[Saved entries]
○ ○ ○ ○

(** * LSP controller and proxy of the Kibana code plugin

    A shallow embedding of
    [x-pack/plugins/code/server/lsp/controller.ts] (the
    [LanguageServerController]) and
    [x-pack/plugins/code/server/lsp/proxy.ts] (the [LanguageServerProxy]),
    and the properties of the pooling, dispatch, sequencing and shutdown
    logic that they implement.

    Conventions of the embedding:
    - a JavaScript object that is shared and mutated is kept in a store and
      named by its position there: a language server record by its index
      in [languageServers], a handler (connection proxy) by its address in
      [heap];
    - an [async] method is a state transformer that runs to completion; the
      answers of the collaborators it awaits (launcher, install manager,
      file system, clock, backend, handlers) are read from an environment
      [Env]; where calls that overlap matter, the method is also given in
      the parts that its suspension point separates
      ([findOrCreateHandler_start], [findOrCreateHandler_resume]);
    - a method that can throw or reject returns a [result];
      the state changes made before the exception are kept;
    - JavaScript numbers that only ever hold integers (time stamps, the
      capacity, the sequence counter) are integers here. *)

From Stdlib Require Import ZArith Lia.
From stdpp Require Import gmap strings list.

Local Open Scope string_scope.

(** ** JavaScript values and control effects *)

Module Js.

(** Modelled from the spec: the error codes of [common/lsp_error_codes],
    which are "named codes, not exception types": three distinct codes. *)
Inductive ErrorCode : Type :=
| UnknownErrorCode
| UnknownFileLanguage
| LanguageServerNotInstalled.

(** Exceptions and promise rejections seen in the two files. *)
Inductive Exn : Type :=
| ResponseError (code : ErrorCode) (message : string)
| TypeError (message : string)
| Error (message : string).

Inductive result (A : Type) : Type :=
| Ok (a : A)
| Throw (e : Exn).
Arguments Ok {A} a.
Arguments Throw {A} e.

(** State and exception monad: a throw keeps the state reached so far. *)
Definition M (S A : Type) : Type := S -> result A * S.

Definition ret {S A} (a : A) : M S A := fun s => (Ok a, s).

Definition throw {S A} (e : Exn) : M S A := fun s => (Throw e, s).

Definition bind {S A B} (c : M S A) (k : A -> M S B) : M S B :=
  fun s => match c s with
           | (Ok a, s') => k a s'
           | (Throw e, s') => (Throw e, s')
           end.

Definition get {S} : M S S := fun s => (Ok s, s).

Definition modify {S} (f : S -> S) : M S unit := fun s => (Ok tt, f s).

(** [try { c } catch (e) { h e }] *)
Definition try_catch {S A} (c : M S A) (h : Exn -> M S A) : M S A :=
  fun s => match c s with
           | (Ok a, s') => (Ok a, s')
           | (Throw e, s') => h e s'
           end.

(** [for (const x of xs) { body x }] *)
Fixpoint for_of {S A} (xs : list A) (body : A -> M S unit) : M S unit :=
  match xs with
  | [] => ret tt
  | x :: xs' => bind (body x) (fun _ => for_of xs' body)
  end.

(** Truthiness of a possibly undefined string: [undefined] and the empty
    string are falsy. *)
Definition truthy (v : option string) : bool :=
  match v with
  | Some s => negb (String.eqb s "")
  | None => false
  end.

(** [a < b] on possibly undefined numbers: a comparison with [undefined]
    is [false]. *)
Definition lt (a b : option Z) : bool :=
  match a, b with
  | Some x, Some y => (x <? y)%Z
  | _, _ => false
  end.

(** [`${v}`] for a possibly undefined string. *)
Definition template (v : option string) : string :=
  match v with
  | Some s => s
  | None => "undefined"
  end.

(** [s.replace(pat, by)] with a string pattern: the first occurrence only. *)
Fixpoint replace (pat by_ s : string) : string :=
  if String.prefix pat s
  then by_ +:+ String.substring (String.length pat) (String.length s - String.length pat) s
  else match s with
       | EmptyString => EmptyString
       | String c s' => String c (replace pat by_ s')
       end.

End Js.

Import Js.

Declare Scope js_scope.
Notation "'let*' x ':=' c 'in' k" := (bind c (fun x => k))
  (at level 10, x name, c at level 100, k at level 200) : js_scope.
Notation "c ';;' k" := (bind c (fun _ => k))
  (at level 100, k at level 200, right associativity) : js_scope.
Local Open Scope js_scope.

(** ** The request model *)

Module Model.

(** Modelled from the spec: [LspRequest] of [model], the inbound request
    shape [{ method, params, isNotification, resolvedFilePath?,
    workspacePath? }]; [params] is an opaque payload. *)
Record LspRequest : Type := {
  method : string;
  params : string;
  isNotification : bool;
  resolvedFilePath : option string;
  workspacePath : option string;
}.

○ ○ ○ ○

# Aim of the task
Please reproduce the records exactly, without leaving any out.

# Task answer
(** * LSP controller and proxy of the Kibana code plugin

    A shallow embedding of
    [x-pack/plugins/code/server/lsp/controller.ts] (the
    [LanguageServerController]) and
    [x-pack/plugins/code/server/lsp/proxy.ts] (the [LanguageServerProxy]),
    and the properties of the pooling, dispatch, sequencing and shutdown
    logic that they implement.

    Conventions of the embedding:
    - a JavaScript object that is shared and mutated is kept in a store and
      named by its position there: a language server record by its index
      in [languageServers], a handler (connection proxy) by its address in
      [heap];
    - an [async] method is a state transformer that runs to completion; the
      answers of the collaborators it awaits (launcher, install manager,
      file system, clock, backend, handlers) are read from an environment
      [Env]; where calls that overlap matter, the method is also given in
      the parts that its suspension point separates
      ([findOrCreateHandler_start], [findOrCreateHandler_resume]);
    - a method that can throw or reject returns a [result];
      the state changes made before the exception are kept;
    - JavaScript numbers that only ever hold integers (time stamps, the
      capacity, the sequence counter) are integers here. *)

From Stdlib Require Import ZArith Lia.
From stdpp Require Import gmap strings list.

Local Open Scope string_scope.

(** ** JavaScript values and control effects *)

Module Js.

(** Modelled from the spec: the error codes of [common/lsp_error_codes],
    which are "named codes, not exception types": three distinct codes. *)
Inductive ErrorCode : Type :=
| UnknownErrorCode
| UnknownFileLanguage
| LanguageServerNotInstalled.

(** Exceptions and promise rejections seen in the two files. *)
Inductive Exn : Type :=
| ResponseError (code : ErrorCode) (message : string)
| TypeError (message : string)
| Error (message : string).

Inductive result (A : Type) : Type :=
| Ok (a : A)
| Throw (e : Exn).
Arguments Ok {A} a.
Arguments Throw {A} e.

(** State and exception monad: a throw keeps the state reached so far. *)
Definition M (S A : Type) : Type := S -> result A * S.

Definition ret {S A} (a : A) : M S A := fun s => (Ok a, s).

Definition throw {S A} (e : Exn) : M S A := fun s => (Throw e, s).

Definition bind {S A B} (c : M S A) (k : A -> M S B) : M S B :=
  fun s => match c s with
           | (Ok a, s') => k a s'
           | (Throw e, s') => (Throw e, s')
           end.

Definition get {S} : M S S := fun s => (Ok s, s).

Definition modify {S} (f : S -> S) : M S unit := fun s => (Ok tt, f s).

(** [try { c } catch (e) { h e }] *)
Definition try_catch {S A} (c : M S A) (h : Exn -> M S A) : M S A :=
  fun s => match c s with
           | (Ok a, s') => (Ok a, s')
           | (Throw e, s') => h e s'
           end.

(** [for (const x of xs) { body x }] *)
Fixpoint for_of {S A} (xs : list A) (body : A -> M S unit) : M S unit :=
  match xs with
  | [] => ret tt
  | x :: xs' => bind (body x) (fun _ => for_of xs' body)
  end.

(** Truthiness of a possibly undefined string: [undefined] and the empty
    string are falsy. *)
Definition truthy (v : option string) : bool :=
  match v with
  | Some s => negb (String.eqb s "")
  | None => false
  end.

(** [a < b] on possibly undefined numbers: a comparison with [undefined]
    is [false]. *)
Definition lt (a b : option Z) : bool :=
  match a, b with
  | Some x, Some y => (x <? y)%Z
  | _, _ => false
  end.

(** [`${v}`] for a possibly undefined string. *)
Definition template (v : option string) : string :=
  match v with
  | Some s => s
  | None => "undefined"
  end.

(** [s.replace(pat, by)] with a string pattern: the first occurrence only. *)
Fixpoint replace (pat by_ s : string) : string :=
  if String.prefix pat s
  then by_ +:+ String.substring (String.length pat) (String.length s - String.length pat) s
  else match s with
       | EmptyString => EmptyString
       | String c s' => String c (replace pat by_ s')
       end.

End Js.

Import Js.

Declare Scope js_scope.
Notation "'let*' x ':=' c 'in' k" := (bind c (fun x => k))
  (at level 10, x name, c at level 100, k at level 200) : js_scope.
Notation "c ';;' k" := (bind c (fun _ => k))
  (at level 100, k at level 200, right associativity) : js_scope.
Local Open Scope js_scope.

(** ** The request model *)

Module Model.

(** Modelled from the spec: [LspRequest] of [model], the inbound request
    shape [{ method, params, isNotification, resolvedFilePath?,
    workspacePath? }]; [params] is an opaque payload. *)
Record LspRequest : Type := {
  method : string;
  params : string;
  isNotification : bool;
  resolvedFilePath : option string;
  workspacePath : option string;
}.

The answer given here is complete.